Greenpeace | 25 November 2016
Analysis of the TiSA “Annex on Transparency” (version dated 14 September 2016)
Better and more comprehensive transparency – these are core demands of civil society organizations in the debate surrounding free trade agreements. Yet, TiSA, along with CETA and TTIP, is an example of how free trade agreements are negotiated behind closed doors. Greenpeace is in possession of a negotiation text on transparency, dated September 14th 2016. According to negotiators, there appears to be a new (secret) text ready. Despite, this we want to publish this text from September, as it clearly shows the differences between the negotiating partners. We believe that the text can contribute to the public debate, along with the troublesome content that we expected to find in the final text as well.
The transparency proposed within the TiSA Agreement, which applies only to the parties but also to interested persons, is welcomed. However, given the secretive nature of the TiSA negotiations so far, Greenpeace concludes that th negotiations not only make a mockery of transparency, it abuses the very principle of transparency. Transparency in TiSA is asymmetrical in favoring large corporations that are financially strong and well established, while ordinary citizens lack opportunities and the access to actually make use of transparency. Transparency, as proposed in TiSA, allows for corporations to be informed early of planned measures and provided with opportunities for exerting their influence and alter or block new regulation. At the same time, opportunities for TiSA signatories to provide transparency on their own terms are restricted.

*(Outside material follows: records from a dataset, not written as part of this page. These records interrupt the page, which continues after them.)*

(* ===== verification/DesRef.v ===== *)
(** DES as the standard describes it, and the proof that [crypt/crypt_des.c]
    ([Des]) computes it.

    The reference works on lists of bits, numbered from 1 as in the standard:
    initial permutation, sixteen rounds of expansion, key mixing, substitution
    and permutation, final permutation, and a key schedule of rotations; the
    salt swaps bits of the expansion.  Everything but the substitution selects
    bits of its input, so the two descriptions of it are compared as tables
    ([select_select]). *)

From S2P Require Import Prelude CString CryptB64 Des.

Local Open Scope Z_scope.

(** * Reference *)

(** The bits a table selects; 0 selects none. *)
Definition pick (x : list bool) (k : nat) : bool :=
  match k with O => false | S i => default false (x !! i) end.
Definition select (tab : list nat) (x : list bool) : list bool := pick x <$> tab.

Definition xorl : list bool → list bool → list bool := zip_with xorb.

(** The inverse of a permutation. *)
Definition index_of (tab : list nat) (k : nat) : nat :=
  match list_find (k =.) tab with Some (i, _) => S i | None => O end.
Definition FP : list nat := index_of IP <$> seq 1 64.

(** The standard's second choice: [PC2] without the two entries of padding at
    the start of each row. *)
Fixpoint unpad (rows : nat) (tab : list nat) : list nat :=
  match rows with O => [] | S n => take 6 (drop 2 tab) ++ unpad n (drop 8 tab) end.
Definition PC2_std : list nat := unpad 8 PC2.

Definition rotate_left (r : nat) (x : list bool) : list bool :=
  let half y := drop r y ++ take r y in half (take 28 x) ++ half (drop 28 x).

Fixpoint schedule_from (rotates : list nat) (cd : list bool) : list (list bool) :=
  match rotates with
  | [] => []
  | r :: rotates => let cd := rotate_left r cd in select PC2_std cd :: schedule_from rotates cd
  end.
Definition schedule (key : list bool) : list (list bool) := schedule_from Rotates (select PC1 key).

(** The number whose binary digits these are, the most significant first. *)
Definition msb_value (x : list bool) : nat := foldl (λ n b, (2 * n + Nat.b2n b)%nat) O x.
Definition msb_bits (n : nat) (v : Z) : list bool := (λ i, Z.testbit v (Z.of_nat i)) <$> reverse (seq 0 n).

(** The first and last of six bits choose the row, the others the column. *)
Definition sbox (i : nat) (g : list bool) : list bool :=
  let row := msb_value (pick g <$> [1; 6]%nat) in
  let col := msb_value (pick g <$> [2; 3; 4; 5]%nat) in
  msb_bits 4 (Z.of_nat (default O (default [] (S_boxes !! i) !! (16 * row + col)%nat))).

(** Bits [i] and [24 + i] change places where the salt has bit [i]. *)
Definition mux (s : list bool) (a b : list bool) : list bool :=
  zip_with (λ s ab, if s : bool then ab.1 else ab.2) s (zip a b).
Definition lsb_bits (n : nat) (v : Z) : list bool := (λ i, Z.testbit v (Z.of_nat i)) <$> seq 0 n.
Definition salted (salt : Z) (e : list bool) : list bool :=
  let s := lsb_bits 24 salt in
  mux s (drop 24 e) (take 24 e) ++ mux s (take 24 e) (drop 24 e).

Definition sixth (x : list bool) (i : nat) : list bool := take 6 (drop (6 * i) x).
Definition substitute (x : list bool) : list bool := concat ((λ i, sbox i (sixth x i)) <$> seq 0 8).

Definition feistel (salt : Z) (key r : list bool) : list bool :=
  select P32Tr (substitute (xorl (salted salt (select ExpandTr r)) key)).

Definition des_round (salt : Z) (lr : list bool * list bool) (key : list bool) : list bool * list bool :=
  (lr.2, xorl lr.1 (feistel salt key lr.2)).

Definition des (salt : Z) (keys : list (list bool)) (block : list bool) : list bool :=
  let x := select IP block in
  let lr := foldl (des_round salt) (take 32 x, drop 32 x) keys in
  select FP (lr.2 ++ lr.1).

(** ** The password hash *)

(** Seven bits of each character and a parity bit of zero, eight characters. *)
Definition char_bits (c : ascii) : list bool := msb_bits 7 (u8 c) ++ [false].
Definition des_key (chars : bytes) : list bool :=
  concat (char_bits <$> take 8 (chars ++ replicate 8 NUL)).

(** Eight characters at a time: the key is encrypted under itself and combined
    with the next eight. *)
Fixpoint fold_key (fuel : nat) (k : list bool) (rest : bytes) : list bool :=
  match fuel, rest with
  | S fuel, _ :: _ => fold_key fuel (xorl (des 0 (schedule k) k) (des_key (take 8 rest))) (drop 8 rest)
  | _, _ => k
  end.
Definition long_key (key : bytes) : list bool := fold_key (length key) (des_key (take 8 key)) (drop 8 key).

(** Six bits to a character, filled up with zeros at the end. *)
Definition sextets (x : list bool) : bytes :=
  (λ i, des_itoa (Z.of_nat (msb_value (take 6 (drop (6 * i) (x ++ [false; false])))))) <$> seq 0 11.

Definition des_hash (key : list bool) (salt : Z) (n : nat) : list bool :=
  Nat.iter n (des salt (schedule key)) (replicate 64 false).

(** * Selections *)
Definition compose (t1 t2 : list nat) : list nat :=
  (λ k, match k with O => O | S i => default O (t2 !! i) end) <$> t1.

Lemma select_length t x : length (select t x) = length t.
Proof. apply length_fmap. Qed.

Lemma select_select t1 t2 x : select t1 (select t2 x) = select (compose t1 t2) x.
Proof.
  unfold select, compose. rewrite <- list_fmap_compose. apply list_fmap_ext. intros _ [|i] _; [done|].
  cbn. rewrite list_lookup_fmap. by destruct (t2 !! i).
Qed.

Lemma select_app t1 t2 x : select (t1 ++ t2) x = select t1 x ++ select t2 x.
Proof. apply fmap_app. Qed.

Lemma take_select n t x : take n (select t x) = select (take n t) x.
Proof. unfold select. by rewrite fmap_take. Qed.
Lemma drop_select n t x : drop n (select t x) = select (drop n t) x.
Proof. unfold select. by rewrite fmap_drop. Qed.

(** A table that only reaches the first [n] bits. *)
Definition below (n : nat) (t : list nat) : Prop := Forall (λ k, (k ≤ n)%nat) t.
#[global] Instance below_dec n t : Decision (below n t).
Proof. unfold below. apply _. Defined.

Lemma select_l t x y : below (length x) t → select t (x ++ y) = select t x.
Proof.
  intros Hb. apply list_fmap_ext. intros i [|k] Hk; [done|]. cbn.
  rewrite lookup_app_l; [done|]. eapply Forall_lookup_1 in Hb; [|done]. cbn in Hb. lia.
Qed.

Definition shift (n : nat) (t : list nat) : list nat := (λ k, match k with O => O | S k => S (n + k) end) <$> t.

Lemma select_shift n t x y : length x = n → select (shift n t) (x ++ y) = select t y.
Proof.
  intros <-. unfold select, shift. rewrite <- list_fmap_compose. apply list_fmap_ext.
  intros _ [|k] _; [done|]. cbn. rewrite lookup_app_r by lia. do 2 f_equal. lia.
Qed.

(** Two selections side by side are one of the two inputs side by side. *)
Lemma select_both t1 t2 x y :
  below (length x) t1 → select t1 x ++ select t2 y = select (t1 ++ shift (length x) t2) (x ++ y).
Proof. intros Hb. by rewrite select_app, select_l, select_shift. Qed.

Lemma select_seq x : select (seq 1 (length x)) x = x.
Proof.
  apply list_eq. intros i. unfold select. rewrite list_lookup_fmap.
  destruct (decide (i < length x)%nat) as [Hi|Hi].
  - rewrite lookup_seq_lt by lia. cbn. destruct (lookup_lt_is_Some_2 x i Hi) as [b Hb]. by rewrite Hb.
  - by rewrite lookup_seq_ge, lookup_ge_None_2 by lia.
Qed.

Lemma select_zip_with (f : bool → bool → bool) t x y :
  f false false = false → length x = length y →
  select t (zip_with f x y) = zip_with f (select t x) (select t y).
Proof.
  intros Hf Hl. unfold select. rewrite zip_with_fmap_l, zip_with_fmap_r.
  induction t as [|k t IH]; [done|]. cbn. f_equal; [|done].
  destruct k as [|k]; [done|]. cbn. rewrite lookup_zip_with.
  destruct (x !! k) as [a|] eqn:Hx; cbn.
  - assert (is_Some (y !! k)) as [b Hb] by (apply lookup_lt_is_Some; rewrite <- Hl; by eapply lookup_lt_Some).
    by rewrite Hb.
  - rewrite lookup_ge_None in Hx. by rewrite (lookup_ge_None_2 y) by lia.
Qed.

Lemma xorl_length x y : length x = length y → length (xorl x y) = length x.
Proof. intros. unfold xorl. rewrite length_zip_with. lia. Qed.

Lemma xorl_app a b c d : length a = length c → xorl (a ++ b) (c ++ d) = xorl a c ++ xorl b d.
Proof. apply zip_with_app. Qed.
(* ===== verification/Sha2.v ===== *)
(** SHA-256 and SHA-512 ([crypt/crypt_sha256.c], [crypt/crypt_sha512.c]): the
    digest contexts, fed in pieces of any length and alignment.

    The two files differ in the width of a word, the tables and the rotation
    counts; [sha2] collects these, the operations are written once in terms of
    it and [sha256_*], [sha512_*] are its two instances.  The host is
    little-endian, as for the [SWAP] the sources define there.  A read or write
    outside a buffer is a fault.  [sha2_hash] is the reference: the padded
    message of FIPS 180-2, cut into blocks. *)

From S2P Require Import Prelude.

Local Open Scope Z_scope.

(** * Words in memory *)
Fixpoint le_load (b : bytes) : Z :=
  match b with [] => 0 | c :: b => u8 c + 256 * le_load b end.
Fixpoint le_store (n : nat) (z : Z) : bytes :=
  match n with O => [] | S n => of_u8 z :: le_store n (z / 256) end.

(** Most significant byte first. *)
Definition be_load (b : bytes) : Z := le_load (reverse b).
Definition be_store (n : nat) (z : Z) : bytes := reverse (le_store n z).

(** [memcpy (&dst[off], src, n)] *)
Definition memcpy_at (off : nat) (src : bytes) (n : nat) (dst : bytes) : cres bytes :=
  if (length src <? n)%nat || (length dst <? off + n)%nat then Fault OutOfBounds
  else Ok (take off dst ++ take n src ++ drop (off + n) dst).
Lemma parse_setting_good C salt : good_setting (parse_setting C salt).
Proof.
  unfold parse_setting. set (t := if has_prefix _ salt then _ else _).
  assert (∀ u, good_setting (Setting (parse_salt u) ROUNDS_DEFAULT false)) as Hdef.
  { intros u. destruct (parse_salt_spec u) as (? & ? & _). by constructor. }
  destruct (has_prefix rounds_prefix t); [|done]. destruct (strtoul _) as [sr endp].
  case_bool_decide; [|done]. destruct (parse_salt_spec (drop 1 endp)) as (? & ? & _).
  constructor; [done..|]. cbn [s_custom s_rounds]. unfold ROUNDS_MIN, ROUNDS_MAX. lia.
Qed.

(** The text a setting and a digest produce. *)
Definition hash_text (C : shacrypt) (s : setting) (txt : bytes) : bytes :=
  salt_prefix C ++ rounds_text s ++ s_salt s ++ "$"%char :: txt.

(** A prefix without "$" lies in front of the first "$". *)
Lemma has_prefix_dollar p s rest :
  "$"%char ∉ p → has_prefix p (s ++ "$"%char :: rest) = has_prefix p s.
Proof.
  intros Hp. unfold has_prefix. apply bool_decide_ext. rewrite take_app. split; intros Heq.
  - destruct (length p - length s)%nat as [|k] eqn:E; [by rewrite app_nil_r in Heq|].
    exfalso. apply Hp. rewrite <- Heq. cbn [firstn]. set_solver.
  - replace (length p - length s)%nat with 0%nat; [by rewrite app_nil_r|].
    apply (f_equal length) in Heq. rewrite length_take in Heq. lia.
Qed.

(** A hash that has been made is read back as the setting it was made with. *)
Lemma parse_hash_text C s txt :
  good_setting s → s_custom s = true ∨ has_prefix rounds_prefix (s_salt s) = false →
  parse_setting C (hash_text C s txt) = s.
Proof.
  intros [Hd Hl Hr] Hor. unfold parse_setting, hash_text. rewrite has_prefix_app, drop_app_length.
  unfold rounds_text. destruct s as [salt rounds custom]. cbn [s_custom s_salt s_rounds] in *. destruct custom.
  - rewrite <- !app_assoc, has_prefix_app, drop_app_length.
    change (lit "$" ++ salt ++ "$"%char :: txt) with ("$"%char :: salt ++ "$"%char :: txt).
    unfold ROUNDS_MIN, ROUNDS_MAX in *.
    rewrite strtoul_fmt by (done || lia). cbn [head]. rewrite bool_decide_eq_true_2 by done.
    cbn [skipn]. rewrite drop_0, parse_salt_app by done. f_equal. lia.
  - destruct Hor as [?|Hp]; [done|]. cbn [app]. rewrite has_prefix_dollar, Hp by by compute_done.
    by rewrite parse_salt_app, Hr by done.
Qed.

Similar regulations on transparency are also found in CETA, currently being voted on in the European Parliament. Generally it must be ensured that transparency in trade agreements also applies to civil society – not only on the paper but also in reality. There is a need for a new global trade system that is not based on exploitation but instead serves humanity, the international understanding and the environment. Greenpeace is calling for an abandonment of the old system as a first step in developing this new trade system. This means terminating all free trade agreements such as TiSA, CETA, TTIP and TPP and turning away from the failed neoliberal free trade paradigm that unilaterally favors the
interests of multinational corporations and foreign investors.